Dusapin et Kiefer entrent au Panthéon
À l’occasion de l’entrée au Panthéon des cendres de Maurice Genevoix, deux installations furent inaugurées, en hommage aux victimes de la Grande Guerre que l’écrivain célébra dans Ceux de 14. Ces œuvres commandées par l’État au compositeur Pascal Dusapin et au peintre Anselm Kiefer révèlent la couleur dominante de l’art de chacun.
L’artiste allemand a mis en vitrine des épis de blé figés à jamais, des vélos, des fusils épars qui, dans des couleurs ocre et ferrailleuses, figurent la désolation de la guerre. Deux tableaux géants plus saisissants, sombres perspectives à la matière grise et granuleuse, les côtoient. À ces œuvres d’un désespoir brut et sans issue répond la poétique de la consolation transfiguratrice de Pascal Dusapin.
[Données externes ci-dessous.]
(** X12. The simulator returns an unscanned ledger of [n] trades in which
    the fat-finger error hits the first three rows and no other: their
    total is fifty times quantity times price, the total of every later
    row is quantity times price; row [i] is stamped [i] milliseconds
    after the start. *)
Theorem generate_trades_rows rng n i t :
  rows (generate_trades rng n) !! i = Some t →
  Anomaly_Score (generate_trades rng n) = None ∧
  length (rows (generate_trades rng n)) = n ∧ (i < n)%nat ∧
  Quantity t = draw_quantity (rng i) ∧ Price t = draw_price (rng i) ∧
  Timestamp t = Z.of_nat i ∧
  Total_Value t =
    (if decide (i ≤ 2)%nat then inject_Z (Quantity t) * Price t * 50
     else inject_Z (Quantity t) * Price t).
Proof.
  intros Hrow. split; [done|]. split; [apply generate_trades_length|].
  revert Hrow. rewrite generate_trades_lookup.
  destruct (decide (i < n)%nat); [|done]. intros Hrow. split; [done|].
  revert Hrow.
  destruct (decide (0 ≤ i ≤ 2)%nat) as [Hi|Hi]; intros [= <-].
  - rewrite decide_True by lia. by cbn.
  - rewrite decide_False by lia. by cbn.
Qed.
(** With at most one dynamic key in the map, the dynamic fallback of the
    lookup finds the same node in whatever order it scans the map. *)
Lemma first_dynamic_order (m : gmap string loc) (l1 l2 : list (string * loc)) :
  one_dynamic m → l1 ≡ₚ map_to_list m → l2 ≡ₚ map_to_list m →
  first_dynamic l1 = first_dynamic l2.
Proof.
  intros Hone H1 H2.
  assert (∀ l p dn, l ≡ₚ map_to_list m → (p, dn) ∈ l → m !! p = Some dn) as Hin.
  { intros l p dn Hl. by rewrite Hl, elem_of_map_to_list. }
  destruct (first_dynamic l1) as [d1|] eqn:E1, (first_dynamic l2) as [d2|] eqn:E2;
    [| | | done].
  - apply first_dynamic_Some in E1 as (p1 & Hp1 & D1).
    apply first_dynamic_Some in E2 as (p2 & Hp2 & D2).
    apply (Hin _ _ _ H1) in Hp1. apply (Hin _ _ _ H2) in Hp2.
    assert (p1 = p2) as -> by (by eapply Hone). congruence.
  - apply first_dynamic_Some in E1 as (p1 & Hp1 & D1).
    destruct (first_dynamic_None l2 p1 d1 E2); [|done].
    rewrite H2, <- H1. done.
  - apply first_dynamic_Some in E2 as (p2 & Hp2 & D2).
    destruct (first_dynamic_None l1 p2 d2 E1); [|done].
    rewrite H1, <- H2. done.
Qed.

Lemma parseTree_order (rng1 rng2 : range_order) (r : DynamicRouter)
    (c : mapref) (m : gmap string loc) (path : list string) :
  range_ok rng1 → range_ok rng2 → trie_inv r → map_at r c = Some m →
  parseTree rng1 (nodes r) m path = parseTree rng2 (nodes r) m path.
Proof.
  intros H1 H2 Hinv. revert c m.
  induction path as [|p rest IH]; intros c m Hm; [done |].
  cbn [parseTree].
  rewrite (first_dynamic_order m (rng1 (length (p :: rest)) m)
             (rng2 (length (p :: rest)) m)) by eauto.
  destruct (match m !! p with
            | Some n => Some n
            | None =>
                match first_dynamic (rng2 (length (p :: rest)) m) with
                | Some dn => if nodes r !! dn is Some _ then Some dn else None
                | None => None
                end
            end) as [n|]; [|done].
  destruct rest as [|p' rest]; [done |].
  destruct (nodes r !! n) as [nd|] eqn:Hnd; [|done].
  apply (IH (NodeMap n)). simpl. by rewrite Hnd.
Qed.

(** C3.  The empty router has at most one dynamic child at every level and
    every registration, successful or not, keeps it so.  At a level that
    has a dynamic child, registering a dynamic token with another text
    panics with the dynamic-conflict message (a [RouteConflict]) and leaves
    the router as it is, while registering the token of an existing child
    steps into that child and allocates nothing.  Under the invariant the
    lookup returns the same result for every two iteration orders of the
    children maps. *)
Theorem C3_one_dynamic_child (rng rng' : range_order) (r : DynamicRouter) :
  range_ok rng → range_ok rng' → trie_inv r →
  trie_inv NewDynamicRouter ∧
  (∀ paths h fs r' out,
     registerHandler rng paths h fs r = (r', out) → trie_inv r') ∧
  (∀ i cur m k l path,
     map_at r cur = Some m → m !! k = Some l → dynamic k →
     dynamic path → k ≠ path →
     descend rng i path cur r = (r, Panic (PanicString msg_dynamic_conflict)) ∧
     classify (PanicString msg_dynamic_conflict) = Some RouteConflict) ∧
  (∀ i cur m path n,
     map_at r cur = Some m → m !! path = Some n → is_Some (nodes r !! n) →
     descend rng i path cur r = (r, Ok n)) ∧
  (∀ req, findEndpoint rng r req = findEndpoint rng' r req).
Proof.
  intros Hrng Hrng' Hinv. split_and!.
  - apply trie_inv_new.
  - intros paths h fs r' out Hreg.
    exact (registerHandler_trie_inv rng Hrng _ _ _ _ _ _ Hreg Hinv).
  - intros i cur m k l path Hm Hk Dk Dp Hne. split; [|done].
    exact (descend_conflict rng Hrng i path k l cur m r Hm Hk Dk Dp Hne).
  - intros i cur m path n Hm Hn Hv.
    apply (descend_existing rng Hrng i path n cur m r Hm); [|done|done].
    intros Dp k l Hk Dk. by eapply (Hinv cur m Hm).
  - intros req. unfold findEndpoint.
    by apply (parseTree_order rng rng' r RootMap).
Qed.

Lemma reverse_order_ok : range_ok reverse_order.
Proof. intros i m. apply reverse_Permutation. Qed.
Titre en hommage à Giacinto Scelsi, In nomine lucis est une pièce vocale d’une grande sensualité tragique vouée à faire chanter les pierres du Panthéon grâce à un dispositif spatialisé de 70 haut-parleurs. Enregistrées par le Chœur Accentus, 150 séquences vocales d’1 à 4 min sont diffusées à peu près toutes les 20 min selon un ordre changeant. Entre ces chœurs très enveloppants dans leur forme cristalline, des noms de disparus pendant la guerre sont récités, ombres poignantes en écho à la touchante salve funéraire du compositeur.

Crédit photo : SDP
A écouter sans modération
Quinte & Sens
Diffusé sur Arte le 24 janvier dernier, Quinte & Sens, le film musical réalisé par François-René Martin et Gordon bouscule nos repères. Plans de drones, travellings audacieux, on découvre la Philharmonie d’un autre angle. L’Oiseau de feu tournoie dans une lumière ocre, presque brumeuse. Sur scène, l’orchestre se prépare au combat. Sacre du printemps. Les bois annoncent le rite autour d’une sphère lumineuse. Le timbalier se fait forgeron. Puis, la salle devient paquebot. Aux bastingages, les marins chantent La Mer de Debussy. Voyage surnaturel clos par l’appel interstellaire de Messiaen.
Beatrice Rana
La pianiste italienne jouait le 27 janvier dernier, accompagnée de Paavo Järvi et de l’Orchestre de Paris, le 1er Concerto de Tchaïkovski. Visage sculptural, elle modèle l’œuvre dans l’instant. Noblesse de l’ouverture, inventivité des couleurs et des phrasés, lyrisme passionné. Jamais les octaves fougueuses ne sonneront comme des salves. Altière et simple, elle concentre son expressivité dans le son du piano.
Florent Boffard, Beethoven, Berg, Boulez
Pianiste à la sonorité élégante et au jeu subtil, Florent Boffard propose un ambitieux programme reliant la modernité de trois grands B. Beethoven surgit à travers une version assez transparente de l’Appassionata, ce qui a le mérite de l’originalité et permet d’écouter autrement ce sommet. De la Sonate de Berg émane un romantisme clairvoyant qui irradie ce bloc de tension expressionniste.
La Troisième Sonate de Boulez est déployée avec un velouté, un moelleux dans les sonorités, une mesure parfaitement dosée entre vivacité et délicatesse. Ne forçant jamais sur les intentions, tout un arc poétique en éclats est déployé pour servir cette œuvre ouverte d’un compositeur qui fut aussi un pianiste très doué. En création mondiale, Antiphonie, un segment inédit des agrégats de cette sonate en fragments est créé par Boffard, dévoilant une sensualité et une luxuriance dans l’abstraction de Boulez qui accentuent la séduction de cette pièce rétive à se dévoiler, comme toutes les grandes œuvres.